You are viewing a plain text version of this content. The canonical link for it is here.
Posted to dev@lucene.apache.org by Pichai Ongvasith <pi...@yahoo.com> on 2004/02/18 01:46:04 UTC

Thai analyzer

Hi,

I have written some simple adaptor/wrapper classes for
java.text.BreakIterator, available in jdk 1.4 and
later. I also created a ThaiAnalyzer class based on
those wrappers.

Thai is one of those languages that has no whitespace
between words. Because of this, Lucene
StandardTokenizer can't tokenize a Thai sentence and
return the whole sentence as a token. 

JDK 1.4 comes with a simple dictionary based tokenizer
for Thai. With the wrappers, I can use Thai
BreakIterator to tokenize Thai sentences returned from
StdTokenizer.

My design is quite simple. I added <THAI> tag to
StandardTokenizer.jj (I rename it to
TestStandardTokenizer.jj in my test). The
StandardTokenizer then returns a Thai sentence with
the tag <THAI>, among other ordinary tokens. Then
BreakIteratorTokenTokenizer detects the token and
further breaks it down into smaller tokens, which
represent actual Thai words.

The source code is available here
http://pichai.netfirms.com/thai_analyzer.zip

I'm not sure if this code is worth being part of
Lucene. If it is, I can modify the code as you guys
suggest, and contribute it to Lucene project.

Thanks,
Pichai

__________________________________
Do you Yahoo!?
Yahoo!

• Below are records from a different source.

Lemma segment_loop_ok P T A file h data wr junk n : forall v M p ofs upage read zero fuel,
  vm_inv v P T A M None -> lock_holder v = None -> procs v !! current v = Some p ->
  a_open A !! file = Some h -> h_deny h = true -> a_data A !! h_file h = Some data ->
  0 <= read -> 0 <= zero -> read + zero = Z.of_nat n * PGSIZE ->
  0 <= ofs -> ofs + Z.of_nat n * PGSIZE < 2 ^ 31 -> read = 0 \/ ofs + read <= Z.of_nat (length data) ->
  0 <= upage -> pg_ofs upage = 0 -> upage + Z.of_nat n * PGSIZE <= PHYS_BASE ->
  (forall u, u ∈ page_list upage n -> find_spinfo (spage_table p) u = None) -> (n < fuel)%nat ->
  exists v' p', segment_loop fuel file ofs upage read zero wr junk v = Ok (true, v') /\
    vm_inv v' P T A (put_pages M (current v) upage n (segment_image data ofs (Z.to_nat read) n)) None /\
    grown v v' p p' (page_list upage n).
Proof.
  unfold PGSIZE. induction n as [|n IH]; intros v M p ofs upage read zero fuel V Hlk Hp Hh Hdn Hd Hr Hz Hsum Ho Hom Hfl Hu Huo Hum Hno Hf.
  { destruct fuel as [|fuel]; [lia|]. cbn [segment_loop]. assert (read = 0 /\ zero = 0) as [-> ->] by lia.
    exists v, p. split; [done|]. split; [done|]. by apply grown_refl. }
  destruct fuel as [|fuel]; [lia|]. cbn [segment_loop]. unfold PGSIZE.
  assert (Hgo : (0 <? read) || (0 <? zero) = true).
  { apply orb_true_iff. destruct (decide (0 < read)); [left|right]; apply Z.ltb_lt; lia. }
  rewrite Hgo. set (pr := if read <? 4096 then read else 4096).
  assert (Hpr : pr = Z.min read 4096) by (unfold pr; destruct (read <? 4096) eqn:E; bool_to_prop; lia).
  set (e0 := mk_spinfo 0 file ofs pr wr upage NULL FILE (index_into_swap junk)).
  rewrite page_list_S in Hno. unfold PGSIZE in Hno.
  destruct (segment_page data ofs (Z.to_nat read) n Ho) as [Ht Hdr]; [lia|lia|]. unfold PGSIZE in Hdr.
  set (bs := take 4096 (segment_image data ofs (Z.to_nat read) (S n))) in *.
  assert (Hback : backing A e0 = Some bs).
  { unfold backing, file_page. cbn [instructions e0 Spage.file bytes_to_read file_offset]. rewrite Hh. cbn [mbind option_bind]. rewrite Hd.
    cbn [mbind option_bind]. rewrite Ht. unfold PGSIZE. f_equal. replace (Z.to_nat pr) with (Z.to_nat read `min` 4096)%nat by lia.
    f_equal. f_equal. lia. }
  assert (Hlen : length bs = 4096%nat).
  { rewrite Ht, length_app, length_replicate, length_take, length_drop. lia. }
  destruct (add_page_ok v P T A M p e0 bs V Hlk Hp) as (v1 & p1 & E1 & V1 & G1); cbn [e0 upage_address kpage_address instructions]; try done.
  { lia. } { apply Hno. by left. }
  { intros _. exists h, data. cbn [e0 Spage.file file_offset bytes_to_read]. unfold PGSIZE. split_and!; try done; lia. }
  rewrite E1. clear E1. assert (PHYS_BASE < 2 ^ 32) by done. rewrite s32_small, !u32_small by lia. pose proof G1 as []. cbn [e0 upage_address] in G1, V1.
  destruct (IH v1 (<[(current v, upage) := bs]> M) p1 (ofs + 4096) (upage + 4096) (read - pr) (zero - (4096 - pr)) fuel)
    as (v' & p' & E & V' & G'); try done; try lia; try congruence.
  { by rewrite gr_procs0, gr_current0, lookup_insert_eq. }
  { rewrite pg_ofs_mod in *. unfold PGSIZE in *. Z.to_euclidean_division_equations. lia. }
  { intros u Hin. apply (grown_find _ _ _ _ _ _ G1); [apply Hno; by right|]. rewrite list_elem_of_singleton. intros ->.
    apply list_elem_of_fmap in Hin as (k & Hk & _). unfold PGSIZE in Hk. lia. }
  exists v', p'. split; [done|]. split.
  - rewrite gr_current0 in V'. cbn [put_pages]. fold bs. rewrite Hdr. unfold PGSIZE.
    by replace (Z.to_nat read - Z.to_nat read `min` 4096)%nat with (Z.to_nat (read - pr)) by lia.
  - rewrite page_list_S. apply (grown_trans _ _ _ _ _ _ [upage] _ G1 G').
Qed.
End Steps.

Finance: Get your refund fast by filing online.
http://taxes.yahoo.com/filing.html

---------------------------------------------------------------------
To unsubscribe, e-mail: lucene-dev-unsubscribe@jakarta.apache.org
For additional commands, e-mail: lucene-dev-help@jakarta.apache.org


Re: Thai analyzer

Posted by Erik Hatcher <er...@ehatchersolutions.com>.
Pichai,

This contribution looks fine.  If  you are fine with it being part of 
the sandbox analyzer area, please attach this to a Bugzilla issue 
(first create the issue, then attach the .zip file) - this way it won't 
get lost in the shuffle and will eventually be added to the sandbox.

Thanks
	Erik

On Feb 23, 2004, at 5:11 AM, Pichai Ongvasith wrote:

> The code and a test case is available at
> http://pichai.netfirms.com/download.html
>
> There are quite a few files in the th package. But
> most of them are generated from javaCC. I also copied
> some of them from analysis.standard package.
>
> thanks,
> pichai
> --- Erik Hatcher <er...@ehatchersolutions.com> wrote:
>>
>> We could certainly add it to the Sandbox analyzers
>> section.  If you
>> could package it up with the Apache License attached
>> like you see the
>> code in the jakarta-lucene-sandbox repository along
>> with some test
>> cases I would add it there.
>>
>> 	Erik
>>
>>
>>
>
>
> __________________________________
> Do you Yahoo!?
> Yahoo! Mail SpamGuard - Read only the mail you want.
> http://antispam.yahoo.com/tools
>
> ---------------------------------------------------------------------
> To unsubscribe, e-mail: lucene-dev-unsubscribe@jakarta.apache.org
> For additional commands, e-mail: lucene-dev-help@jakarta.apache.org


---------------------------------------------------------------------
To unsubscribe, e-mail: lucene-dev-unsubscribe@jakarta.apache.org
For additional commands, e-mail: lucene-dev-help@jakarta.apache.org


Re: Thai analyzer

Posted by Pichai Ongvasith <pi...@yahoo.com>.
The code and a test case is available at
http://pichai.netfirms.com/download.html

There are quite a few files in the th package. But
most of them are generated from javaCC. I also copied
some of them from analysis.standard package.

thanks,
pichai
--- Erik Hatcher <er...@ehatchersolutions.com> wrote:
> 
> We could certainly add it to the Sandbox analyzers
> section.  If you 
> could package it up with the Apache License attached
> like you see the 
> code in the jakarta-lucene-sandbox repository along
> with some test 
> cases I would add it there.
> 
> 	Erik
> 
> 
> 


__________________________________
Do you Yahoo!?
Yahoo! Mail SpamGuard - Read only the mail you want.
http://antispam.yahoo.com/tools

---------------------------------------------------------------------
To unsubscribe, e-mail: lucene-dev-unsubscribe@jakarta.apache.org
For additional commands, e-mail: lucene-dev-help@jakarta.apache.org


Re: Thai analyzer

Posted by Erik Hatcher <er...@ehatchersolutions.com>.
On Feb 17, 2004, at 7:46 PM, Pichai Ongvasith wrote:
> I'm not sure if this code is worth being part of
> Lucene. If it is, I can modify the code as you guys
> suggest, and contribute it to Lucene project.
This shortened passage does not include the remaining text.